Rodolfo Lima

Personal information
- Full name: Rodolfo Manuel Lopes Lima
- Date of birth: May 8, 1980 (age 45)
- Place of birth: Cascais, Portugal
- Height: 1.74 m (5 ft 9 in)
- Position(s): Striker

Youth career
- 1991–1994: Estoril Praia
- 1997–2000: Alcoitão

Senior career*
- Years: Team / Apps / (Gls)
- 2000–2001: 9 Abril
- 2001–2002: SC Lourel / 31 / (15)
- 2002–2004: Alverca / 52 / (15)
- 2004–2007: Benfica / 0 / (0)
- 2004–2005: → Belenenses (loan) / 26 / (2)
- 2005–2006: → Gil Vicente (loan) / 24 / (0)
- 2006–2007: → Portimonense (loan) / 28 / (5)
- 2007–2008: Vihren Sandanski / 15 / (0)

International career
- 2006–2007: Cape Verde / 7 / (0)

= Rodolfo Lima =

Cape Verdean footballer (born 1980)

Rodolfo Manuel Lopes Lima (born 8 May 1980) is a former Cape Verde international footballer.

==Career==
The striker signed with the Bulgarian club after canceling his contract with S.L. Benfica, а club he belonged to for the past three years but where he never played. He is known for his long runs and speed in which he currently has scored 5 goals in 28 games this season 06/07. He was born in Cascais Portugal but opted to play for his Parents land Cape Verde.
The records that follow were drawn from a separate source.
(* ===== verification/ZlibLaws.v ===== *)
(** * What zlib promises

    The behaviour of zlib that the transformer of [Zlib] relies on, as documented in
    src/web/restinio/restinio/third_party/zlib/zlib.h: streams of deflate() and of
    inflate() by what they have read and written so far ([deflating], [inflating], with
    the discipline of calls the documentation asks for), and the laws of the calls, the
    class [ZlibLaws].  Memory does not run out. *)

From S2P Require Import Prelude Effects Zlib.

Module ZlibLaws.
Import Params Zlib.

Definition gzip_bits (f : format_t) : Z := if bool_decide (gzip = f) then 16 else 0.

Definition flushes : list Z := [Z_NO_FLUSH; Z_SYNC_FLUSH; Z_FINISH].
Definition fine_results : list Z := [Z_OK; Z_BUF_ERROR; Z_STREAM_END].

Lemma flushes_all : Z_NO_FLUSH ∈ flushes /\ Z_SYNC_FLUSH ∈ flushes /\ Z_FINISH ∈ flushes.
Proof. unfold flushes. rewrite !elem_of_cons. tauto. Qed.

(** After a call of deflate(): any call may follow, or the same one has to follow with
    more space, or none. *)
Inductive phase := Free | Again (flush : Z) | Ended.

Section Streams.
Context {Zl : ZlibApi}.

Definition may (ph : phase) (flush : Z) (input : list byte) : Prop :=
  match ph with
  | Free => flush ∈ flushes
  | Again fl => flush = fl /\ (flush = Z_FINISH -> input = [])
  | Ended => False
  end.

(** Whether the call left no space. *)
Definition full (avail : Z) (r : zcall zstream) : bool := Z.of_nat (length (out r)) =? avail.

Definition phase_after (flush avail : Z) (r : zcall zstream) : phase :=
  if rc r =? Z_STREAM_END then Ended else if full avail r then Again flush else Free.

Definition uint (z : Z) : Prop := 0 <= z < 2 ^ 32.

(** A stream that compresses into format [f] with a window of [w] bits, has read [i]
    and has written [o]. *)
Inductive deflating (f : format_t) (w : Z) : phase -> zstream -> list byte -> list byte -> Prop :=
| deflating_init level mem_level strategy s :
    f <> identity -> -1 <= level <= 9 -> 9 <= w <= MAX_WBITS -> 1 <= mem_level <= MAX_MEM_LEVEL ->
    strategy ∈ [Z_DEFAULT_STRATEGY; Z_FILTERED; Z_HUFFMAN_ONLY; Z_RLE] ->
    deflateInit2 level (w + gzip_bits f) mem_level strategy = (Z_OK, s) ->
    deflating f w Free s [] []
| deflating_call ph s i o flush input avail :
    deflating f w ph s i o -> may ph flush input -> uint (Z.of_nat (length input)) -> uint avail ->
    let r := deflate flush input avail s in
    deflating f w (phase_after flush avail r) (next r) (i ++ take (taken r) input) (o ++ out r).

(** The same for a stream that decompresses; [w] may be zero, and inflate() has no rule
    about the order of calls. *)
Inductive inflating (f : format_t) (w : Z) : zstream -> list byte -> list byte -> Prop :=
| inflating_init s :
    f <> identity -> 9 <= w <= MAX_WBITS \/ w = 0 -> inflateInit2 (w + gzip_bits f) = (Z_OK, s) ->
    inflating f w s [] []
| inflating_call s i o flush input avail :
    inflating f w s i o -> flush ∈ flushes -> uint (Z.of_nat (length input)) -> uint avail ->
    let r := inflate flush input avail s in
    rc r ∈ fine_results ->
    inflating f w (next r) (i ++ take (taken r) input) (o ++ out r).

(** The part [room] of an input belongs to the compressed stream [c] of which [i] was
    read before, and [extra] comes after it. *)
Definition feeds (c i input room extra : list byte) : Prop :=
  exists more, c = i ++ room ++ more /\ input = room ++ extra /\ (extra = [] \/ more = []).

End Streams.

(** A format is given by what can be decoded from the beginning of a stream, and by
    which streams are complete; the latter with the window they need. *)
Class ZlibLaws (Zl : ZlibApi) := {
  decoded : format_t -> list byte -> list byte;
  is_stream : format_t -> Z -> list byte -> Prop;

  decoded_grows f w x y : is_stream f w (x ++ y) -> decoded f x `prefix_of` decoded f (x ++ y);

  deflate_init_ok f w level mem_level strategy :
    f <> identity -> -1 <= level <= 9 -> 9 <= w <= MAX_WBITS -> 1 <= mem_level <= MAX_MEM_LEVEL ->
    strategy ∈ [Z_DEFAULT_STRATEGY; Z_FILTERED; Z_HUFFMAN_ONLY; Z_RLE] ->
    exists s, deflateInit2 level (w + gzip_bits f) mem_level strategy = (Z_OK, s);

  deflate_bounds f w ph s i o flush input avail :
    deflating f w ph s i o -> may ph flush input -> uint (Z.of_nat (length input)) -> uint avail ->
    let r := deflate flush input avail s in
    (taken r <= length input)%nat /\ Z.of_nat (length (out r)) <= avail /\ rc r ∈ fine_results /\
    (rc r = Z_STREAM_END -> flush = Z_FINISH);

  (* It stops when the input is empty or the output is full; with space left a flush is
     complete and a stream is finished. *)
  deflate_with_space_left f w ph s i o flush input avail :
    deflating f w ph s i o -> may ph flush input -> uint (Z.of_nat (length input)) -> uint avail ->
    let r := deflate flush input avail s in
    full avail r = false ->
    taken r = length input /\
    (flush = Z_FINISH -> rc r = Z_STREAM_END) /\
    (flush = Z_SYNC_FLUSH -> decoded f (o ++ out r) = i ++ input);

  deflate_end f w ph s i o flush input avail :
    deflating f w ph s i o -> may ph flush input -> uint (Z.of_nat (length input)) -> uint avail ->
    let r := deflate flush input avail s in
    rc r = Z_STREAM_END ->
    taken r = length input /\ is_stream f w (o ++ out r) /\ decoded f (o ++ out r) = i ++ input;

  (* Calls with more than six octets of space come to an end. *)
  calls_left : zstream -> Z -> list byte -> nat;
  deflate_progress f w ph s i o flush input avail :
    deflating f w ph s i o -> may ph flush input -> uint (Z.of_nat (length input)) -> uint avail ->
    let r := deflate flush input avail s in
    6 < avail -> full avail r = true -> rc r <> Z_STREAM_END ->
    (calls_left (next r) flush (drop (taken r) input) < calls_left s flush input)%nat;

  inflate_init_ok f w :
    f <> identity -> 9 <= w <= MAX_WBITS \/ w = 0 -> exists s, inflateInit2 (w + gzip_bits f) = (Z_OK, s);

  (* On a stream whose window is not too large it reads as far as the stream goes and
     writes what can be decoded, as long as there is space; the end is reported there
     and nowhere else. *)
  inflate_stream f w w' c s i o flush input avail room extra :
    inflating f w' s i o -> is_stream f w c -> w' = 0 \/ w <= w' -> feeds c i input room extra ->
    flush ∈ flushes -> uint (Z.of_nat (length input)) -> uint avail ->
    let r := inflate flush input avail s in
    (taken r <= length room)%nat /\ Z.of_nat (length (out r)) <= avail /\ rc r ∈ fine_results /\
    o ++ out r `prefix_of` decoded f (i ++ take (taken r) room) /\
    (full avail r = false ->
       taken r = length room /\ o ++ out r = decoded f (i ++ room) /\ (i ++ room = c -> rc r = Z_STREAM_END)) /\
    (rc r = Z_STREAM_END -> i ++ take (taken r) room = c /\ o ++ out r = decoded f c)
}.

End ZlibLaws.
He was born on May 5, 1980. Lima became the first footballer from Cape Verde to play in the A PFG.

Former clubs are C.F. Os Belenenses, Gil Vicente F.C. and Portimonense Sporting Clube, where he played loaned by S.L. Benfica. The Lisbon team signed the player after he conquered the Junior National League with FC Alverca.